Тем летом в Риге был объявлен общий праздник песни. Учитель Кристберг и раньше долгие годы пестовал хоровое пение в Зунте, теперь же певческие страсти расплескались широко, повсюду только и слышалось: «В Ригу надо собираться на праздник песни». Удивительно, как изголодались люди по хоровому пению, после работы за десять и двенадцать километров на репетиции бегали, чтобы затем в кромешной тьме столько же обратно до дома отшагать.

Вначале на спевки ходили вместе. Нания и Паулис. Паулис из своего баритонного ряда поглядывал на Нанию в сопранном ряду больше, чем на дирижера. С Нанией, стоило ей очутиться в кругу поющих, происходили поразительные превращения, менялся не только внешний облик, но и движения. Вся она излучала увлеченность, задор, радостиый порыв. Совсем была не похожа на уставшую от полевых работ Нанию, мать двоих детей. То была другая Нания – краса и гордость Зунте. Паулису не хотелось, чтобы Нания по ночам возвращалась одна. И вообще, когда не было ее поблизости, неспокойно становилось на душе.

И все же с пением у Паулиса не ладилось. Вечерами приходилось по делам бегать. Оркестр тоже отнимал немало времени. Иногда Паулис ездил за Нанией на велосипеде и, щекоча щетиной отросшей бороды, доставлял ее домой на раме, такую соблазнительную, незнакомую, немного чужую.

У Нании не было народного костюма. Но Паулис вспомнил, в сундуке у матери что-то ему на глаза попадалось, нужно проверить, может, моль еще не съела. Антония, сняв наушники приемника и сообразив, что от нее хотят, сказала: «Должен быть в исправности, я свою одежду с крепкими лесными травами храню».

Так оно и оказалось.
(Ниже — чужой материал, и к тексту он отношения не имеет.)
(* ===== verification/Threads.v ===== *)
(** * Threads

    A thread is a tree of atomic steps over a shared state: it ends with a
    value, or makes a step, which is a computation of [Kernel]'s monad, and goes
    on with its answer.  Threads of a pool interleave step by step.

    Safety of a pool is proved thread by thread.  The shared state satisfies an
    invariant [I W] that depends on the multiset [W] of tokens handed out; each
    thread owns some of them.  [wpt p Q T]: owning [T], whatever the others own
    and do, [p] never aborts, each of its steps keeps the invariant, and if it
    ends it owns tokens that satisfy [Q].  Only states that are [nominal] count,
    a predicate on the shared state that says which runs are considered. *)

From stdpp Require Import gmultiset.
From S2P Require Import Prelude Kernel.

Inductive prog (S A : Type) : Type :=
| Ret (x : A)
| Step {B : Type} (m : M S B) (k : B → prog S A).
Arguments Ret {S A} x.
Arguments Step {S A B} m k.

Definition atomic {S A} (m : M S A) : prog S A := Step m Ret.

Fixpoint pbind {S A B} (p : prog S A) (f : A → prog S B) : prog S B :=
  match p with Ret x => f x | Step m k => Step m (λ x, pbind (k x) f) end.

Notation "x ⤆ p ; k" := (pbind p (λ x, k))
  (at level 20, p at level 100, k at level 200, only parsing) : skynet_scope.
Notation "' x ⤆ p ; k" := (pbind p (λ x, k))
  (at level 20, x pattern, p at level 100, k at level 200, only parsing) : skynet_scope.
Notation "p ;;; k" := (pbind p (λ _, k)) (at level 100, k at level 200, right associativity, only parsing) : skynet_scope.

(** A list of values, each handled by a program. *)
Fixpoint for_each {S A} (f : A → prog S unit) (l : list A) : prog S unit :=
  match l with [] => Ret tt | x :: l => f x;;; for_each f l end.

(** A thread alone. *)
Fixpoint run {S A} (p : prog S A) : M S A :=
  match p with Ret x => ret x | Step m k => x ⟵ m; run (k x) end.

Lemma run_bind {S A B} (p : prog S A) (f : A → prog S B) s :
  run (pbind p f) s = bind (run p) (λ x, run (f x)) s.
Proof.
  revert s. induction p as [x|C m k IH]; intros s; simpl; [done|].
  unfold bind. destruct (m s) as [[x s']| |]; [|done|done]. by rewrite IH.
Qed.

(** ** Pools *)

Section Pool.
Context {S : Type}.

Definition pool : Type := list (prog S unit) * S.

Inductive pool_step : pool → pool → Prop :=
| thread_step ts s i B (m : M S B) k x s' :
    ts !! i = Some (Step m k) → m s = Ok (x, s') →
    pool_step (ts, s) (<[i := k x]> ts, s').

(** Some thread's next step aborts. *)
Definition aborts (c : pool) : Prop :=
  ∃ (i : nat) (B : Type) (m : M S B) (k : B → prog S unit), c.1 !! i = Some (Step m k) ∧ m c.2 = Abort.

(** A step of thread [i]; [Stop] when it has ended or cannot run. *)
Definition sched_step (i : nat) (c : pool) : outcome pool :=
  match c.1 !! i with
  | Some (Step m k) => match m c.2 with
                       | Ok (x, s) => Ok (<[i := k x]> c.1, s)
                       | Stop => Stop
                       | Abort => Abort
                       end
  | _ => Stop
  end.

(** A scheduler: [ids] are the threads to run, passing over those that cannot; it
    stops at a state that is not [ok]. *)
Fixpoint schedule (ok : S → bool) (ids : list nat) (c : pool) : outcome pool :=
  if ok c.2 then
    match ids with
    | [] => Ok c
    | i :: ids => match sched_step i c with
                  | Ok c' => schedule ok ids c'
                  | Stop => schedule ok ids c
                  | Abort => Abort
                  end
    end
  else Stop.

Lemma sched_step_pool i c c' : sched_step i c = Ok c' → pool_step c c'.
Proof.
  destruct c as [ts s]. unfold sched_step. simpl.
  destruct (ts !! i) as [[x|B m k]|] eqn:E; [done| |done].
  destruct (m s) as [[x s']| |] eqn:Em; [|done|done]. intros [= <-]. by eapply thread_step.
Qed.

Lemma sched_step_abort i c : sched_step i c = Abort → aborts c.
Proof.
  unfold sched_step, aborts. destruct (c.1 !! i) as [[x|B m k]|] eqn:E; [done| |done].
  destruct (m c.2) as [[x s']| |] eqn:Em; [done|done|]. intros _. by exists i, B, m, k.
Qed.

Lemma schedule_steps ok (P : S → Prop) ids : (∀ s, ok s = true → P s) → ∀ c c', schedule ok ids c = Ok c' →
  rtc (λ c c', P c.2 ∧ pool_step c c') c c' ∧ P c'.2.
Proof.
  intros HP. induction ids as [|i ids IH]; intros c c'; cbn [schedule]; destruct (ok c.2) eqn:Hn; try done;
    apply HP in Hn.
  - intros [= <-]. by split; [apply rtc_refl|].
  - destruct (sched_step i c) as [c1| |] eqn:E; [|by apply IH|done]. intros [Hr ?]%IH. split; [|done].
    eapply rtc_l; [|exact Hr]. split; [done|by eapply sched_step_pool].
Qed.

(** ** Proofs thread by thread *)

Context `{Countable K} (I : gmultiset K → S → Prop) (nominal : S → Prop).

Fixpoint wpt {A} (p : prog S A) (Q : A → gmultiset K → Prop) (T : gmultiset K) : Prop :=
  match p with
  | Ret x => Q x T
  | Step m k => ∀ F s, I (T ⊎ F) s → nominal s →
      match m s with
      | Ok (x, s') => ∃ T', I (T' ⊎ F) s' ∧ wpt (k x) Q T'
      | Stop => True
      | Abort => False
      end
  end.

Lemma wpt_mono {A} (p : prog S A) (Q Q' : A → gmultiset K → Prop) T :
  wpt p Q T → (∀ x T, Q x T → Q' x T) → wpt p Q' T.
Proof.
  intros Hp HQ. revert T Hp. induction p as [x|B m k IH]; simpl; intros T Hp; [by apply HQ|].
  intros F s Hi Hn. specialize (Hp F s Hi Hn). destruct (m s) as [[x s']| |]; [|done|done].
  destruct Hp as (T' & Hi' & Hp). exists T'. split; [done|]. by apply IH.
Qed.

Lemma wpt_bind {A B} (p : prog S A) (f : A → prog S B) Q T :
  wpt p (λ x T', wpt (f x) Q T') T → wpt (pbind p f) Q T.
Proof.
  revert T. induction p as [x|C m k IH]; simpl; intros T Hp; [done|].
  intros F s Hi Hn. specialize (Hp F s Hi Hn). destruct (m s) as [[x s']| |]; [|done|done].
  destruct Hp as (T' & Hi' & Hp). exists T'. split; [done|]. by apply IH.
Qed.

Lemma wpt_frame {A} (p : prog S A) Q T R :
  wpt p Q T → wpt p (λ x T', ∃ T1, T' = T1 ⊎ R ∧ Q x T1) (T ⊎ R).
Proof.
  revert T. induction p as [x|C m k IH]; simpl; intros T Hp; [by exists T|].
  intros F s Hi Hn. specialize (Hp (R ⊎ F) s).
  rewrite (assoc_L (⊎)) in Hp. specialize (Hp Hi Hn).
  destruct (m s) as [[x s']| |]; [|done|done].
  destruct Hp as (T' & Hi' & Hp). exists (T' ⊎ R). rewrite <- (assoc_L (⊎)). split; [done|].
  by apply IH.
Qed.

(** Run [p] on the part [T] of the tokens. *)
Lemma wpt_call {A B} (p : prog S A) (f : A → prog S B) (Q1 : A → gmultiset K → Prop) Q T R :
  wpt p Q1 T → (∀ x T', Q1 x T' → wpt (f x) Q (T' ⊎ R)) → wpt (pbind p f) Q (T ⊎ R).
Proof.
  intros Hp Hf. apply wpt_bind. eapply wpt_mono; [by apply wpt_frame|].
  intros x T' (T1 & -> & H1). by apply Hf.
Qed.

Lemma wpt_atomic {A} (m : M S A) Q T :
  (∀ F s, I (T ⊎ F) s → nominal s →
     match m s with
     | Ok (x, s') => ∃ T', I (T' ⊎ F) s' ∧ Q x T'
     | Stop => True
     | Abort => False
     end) → wpt (atomic m) Q T.
Proof. done. Qed.

Lemma wpt_for_each {A} (f : A → prog S unit) (R : A → gmultiset K) (l : list A) :
  (∀ x, x ∈ l → wpt (f x) (λ _ T, T = ∅) (R x)) →
  wpt (for_each f l) (λ _ T, T = ∅) (⋃+ (R <$> l)).
Proof.
  induction l as [|x l IH]; intros Hf; [done|]. cbn [for_each fmap list_fmap].
  rewrite gmultiset_disj_union_list_cons.
  eapply wpt_call; [apply Hf; set_solver|]. intros _ T' ->.
  rewrite (left_id_L ∅ (⊎)). apply IH. intros y Hy. apply Hf. set_solver.
Qed.

(** ** Adequacy *)

Definition nominal_step (c c' : pool) : Prop := nominal c.2 ∧ pool_step c c'.

(** [fin]: what a thread may own when it has ended. *)
Context (fin : gmultiset K → Prop).

Definition pool_ok (c : pool) : Prop :=
  ∃ Ts : list (gmultiset K), I (⋃+ Ts) c.2 ∧ Forall2 (λ p T, wpt p (λ _ T, fin T) T) c.1 Ts.

Lemma union_list_insert (Ts : list (gmultiset K)) i T T' :
  Ts !! i = Some T → ∃ F, ⋃+ Ts = T ⊎ F ∧ ⋃+ (<[i := T']> Ts) = T' ⊎ F.
Proof.
  revert i. induction Ts as [|T0 Ts IH]; intros [|i] Hi; simpl in *; simplify_eq.
  - by exists (⋃+ Ts).
  - destruct (IH i Hi) as (F & -> & ->). exists (T0 ⊎ F). split; multiset_solver.
Qed.

Lemma pool_step_ok c c' : pool_ok c → nominal_step c c' → pool_ok c'.
Proof.
  intros (Ts & Hi & Hp) [Hn Hs]. destruct Hs as [ts s i B m k x s' Et Em]. simpl in *.
  destruct (Forall2_lookup_l _ _ _ _ _ Hp Et) as (T & ET & Hw).
  destruct (union_list_insert Ts i T ∅ ET) as (F & EU & _).
  rewrite EU in Hi. specialize (Hw F s Hi Hn). rewrite Em in Hw. destruct Hw as (T' & Hi' & Hw).
  exists (<[i := T']> Ts). destruct (union_list_insert Ts i T T' ET) as (F' & EU' & ->).
  assert (F' = F) as ->.
  { rewrite EU in EU'. by apply (inj (T ⊎.)) in EU'. }
  split; [done|]. by apply Forall2_insert.
Qed.

Lemma pool_run_ok c c' : pool_ok c → rtc nominal_step c c' → pool_ok c'.
Proof.
  intros Hc Hs. eapply (rtc_invariant nominal_step pool_ok); [done|intros; by eapply pool_step_ok|done].
Qed.

Lemma pool_ok_start ts s : I ∅ s → Forall (λ p, wpt p (λ _ T, fin T) ∅) ts → pool_ok (ts, s).
Proof.
  intros Hi Ht. exists (replicate (length ts) ∅). cbn. split.
  - assert (⋃+ replicate (length ts) ∅ = (∅ : gmultiset K)) as ->; [|done].
    clear Ht. induction ts as [|p ts IH]; [done|]. cbn [length replicate].
    by rewrite gmultiset_disj_union_list_cons, IH, (left_id_L ∅ (⊎)).
  - induction Ht as [|p ts Hp _ IH]; cbn; by constructor.
Qed.

Definition returned (p : prog S unit) : Prop := ∃ x, p = Ret x.

Lemma pool_ok_ended c : pool_ok c → Forall returned c.1 → ∃ Ts, I (⋃+ Ts) c.2 ∧ Forall fin Ts.
Proof.
  intros (Ts & Hi & Hp) Hr. exists Ts. split; [done|]. clear Hi. induction Hp as [|p T ts Ts Hp _ IH]; [done|].
  apply Forall_cons in Hr as [[x ->] Hr]. constructor; [done|by apply IH].
Qed.

Lemma pool_ok_no_abort c : pool_ok c → nominal c.2 → ¬ aborts c.
Proof.
  intros (Ts & Hi & Hp) Hn (i & B & m & k & Et & Em).
  destruct (Forall2_lookup_l _ _ _ _ _ Hp Et) as (T & ET & Hw).
  destruct (union_list_insert Ts i T ∅ ET) as (F & EU & _). rewrite EU in Hi.
  specialize (Hw F _ Hi Hn). by rewrite Em in Hw.
Qed.

End Pool.
Arguments pool S : clear implicits.
(** The command for a connection that the other node opened, in a new service. *)
Lemma accept own id sl fd cmd source a fs : head cmd = Some 83 →
  scan_two (c_string (drop 2 cmd)) = (fd, id) → fd ≠ 0 → 0 < id < REMOTE_MAX →
  Forall (Z.le 0) a → (length fs ≤ length a)%nat →
  twp (harbor_command cmd source) (λ _ w', shaking own id fd w' fs) (World (harbor_create own sl) [] a).
Proof.
  intros Hc Hsc Hfd0 Hid Ha Hn. set (w := World (harbor_create own sl) [] a).
  pose proof (command_scan _ _ _ _ Hc Hsc Hfd0 Hid) as H2. unfold REMOTE_MAX in Hid.
  assert (∀ i, 0 ≤ i < 256 → slave_at w i slave_zero) as Hz.
  { intros i Hi. unfold slave_at. cbn [w hb harbor_create h_s]. unfold REMOTE_MAX.
    rewrite arr_get_nonneg by lia. apply lookup_replicate_2. lia. }
  pose proof (Hz id ltac:(lia)) as Hs.
  unfold harbor_command. rewrite Hc. change (default 0 (Some 83)) with 83. change (83 =? 78) with false. change ((83 =? 83) || (83 =? 65)) with true.
  change (83 =? 83) with true. cbv iota. rewrite (proj2 (Z.leb_le 0 (len cmd - 2))) by lia. cbn [require].
  step. rewrite Hsc. rewrite (proj2 (Z.eqb_neq fd 0)), (proj2 (Z.leb_gt id 0)), (proj2 (Z.leb_gt REMOTE_MAX id)) by (unfold REMOTE_MAX; lia).
  cbn [orb]. cbv iota. step. change (negb (s_fd slave_zero =? 0)) with false. cbv iota.
  step. step. unfold handshake. apply twp_bind. step. step. step. step.
  set (s1 := slave_zero <| s_fd := fd |>).
  eapply twp_set_slave; [by eapply tell_at, tell_at, put_slave_at|].
  eexists. split; [by eapply put_slave_at, tell_at, tell_at, put_slave_at|].
  split; [done|]. split; [done|]. split; [done|]. split; [done|]. split; [done|]. split; [|split; [done|]; split; [done|done]].
  cbn [put_slave tell hb h_s]. rewrite list_insert_insert_eq, list_fmap_insert.
  cbn [s_fd]. pose proof (arr_get_Some _ _ _ Hs) as Hr.
  change (map s_fd) with (fmap s_fd : list slave → list Z). cbn [w hb harbor_create h_s]. rewrite fmap_replicate.
  split; [lia|]. unfold REMOTE_MAX. split.
  - rewrite arr_get_nonneg by lia. apply list_lookup_insert_eq. rewrite length_replicate. lia.
  - intros i Hi Ei. rewrite arr_get_nonneg in Ei by lia. destruct (decide (i = id)) as [|Hne]; [done|].
    rewrite list_lookup_insert_ne in Ei by lia. apply lookup_replicate in Ei as [Ei _]. by cbn in Ei.
Qed.
Record skynet_monitor := Monitor { mo_version : Z; mo_check_version : Z; mo_source : Z; mo_destination : Z }.

#[export] Instance eta_skynet_monitor : Eta skynet_monitor := λ m,
  Monitor (mo_version m) (mo_check_version m) (mo_source m) (mo_destination m).

(** A message sent to the service with this handle, and what became of it. *)
Inductive event :=
| Sent (handle : Z) (m : skynet_message)
| Called (handle : Z) (m : skynet_message)
| Discarded (handle : Z) (m : skynet_message)
| Dropped (handle : Z) (m : skynet_message).

(** [struct skynet_node G_NODE] is [N_total], [N_monitor_exit] and [N_profile]. *)
Record node := Node {
  N_hs : hs_state;
  N_mq : mq_state;
  N_sv : gmap positive service;
  N_next : positive;
  N_mem : gmap positive mblock;
  N_brk : positive;
  N_total : Z;
  N_monitor_exit : Z;
  N_profile : bool;
  N_HARBOR : Z;
  N_REMOTE : option positive;
  N_logger : Z;
  N_env : gmap cstring cstring;
  N_TI : timer;
  N_files : gset positive;
  N_file_next : positive;
  N_sm : gmap nat skynet_monitor;
  N_launching : gmultiset positive;
  N_logging : gmultiset positive;
  N_log : list event
}.

#[export] Instance eta_node : Eta node := λ n,
  Node (N_hs n) (N_mq n) (N_sv n) (N_next n) (N_mem n) (N_brk n) (N_total n) (N_monitor_exit n)
    (N_profile n) (N_HARBOR n) (N_REMOTE n) (N_logger n) (N_env n) (N_TI n) (N_files n)
    (N_file_next n) (N_sm n) (N_launching n) (N_logging n) (N_log n).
На синем корсаже боевыми отличиями тускнели значки, начиная с четвертого праздника песни. Кто из Вэягалов приобрел этот народный костюм, кто носил его и кто значки навешивал – об этом Скайдрите Вэягал узнать не удалось. Антония, когда ее о том спросили, ответила кратко:

– Таким я наряд приняла, таким ему быть положено! Больше ничего не знаю.

В пору цветения липы – сено уже свезли на сеновалы, хлеба только еще наливались – певцы из Зунте тронулись в пути на станцию Паулис отвез Нанию на лошади, вещей набралось порядочно, к тому же еще и съестные припасы. Рижские сдобные булочки Паулис за пищу не считал. Проводы так разбередили ему душу, что не смог он с собой совладать. По дороге к дому сделал остановку у бывшего трактира «Стадалкрог», ставшего позднее клубом, а затем и рестораном, у этого живучего вопреки всему и всея заведения, в ту пору известного в Зунте под названием «американки». Само собой, к моменту появления Паулиса там оказалось несколько закадычных дружков; его, как обычно, встретили ликованием. Для поднятия настроения принятые порции развязали недосугом и делами обузданную страсть, и пошло, и пошло. Если верить людской молве, изрядно потрудившейся в описании тех событий, то за время затянувшихся возлияний Паулис неоднократно посылал Нании в Ригу телеграммы и заказывал сверхсрочные разговоры. Что в тех легендах правда, а что фантазия, поди разберись. Пущенные Паулисом и его приятелями побасенки о празднике песни жили в Зунте годами. О том, как приезжавших в Ригу хористов на Рижском вокзале с сыром и пивом встречал сам Эмил Мелнгайлис и как Алфред Калнынь на большой эстраде Эспланады дал певцам команду: «По порядку рассчитайся!» – после чего Нания оказалась пятнадцать тысяч семьсот тридцать второй. Очень всем понравился и рассказ о том, как на первом выступлении сводного хора финал «Замка света» грянул такой мощи, что на бульваре, в большом доме напротив стена дала трещину.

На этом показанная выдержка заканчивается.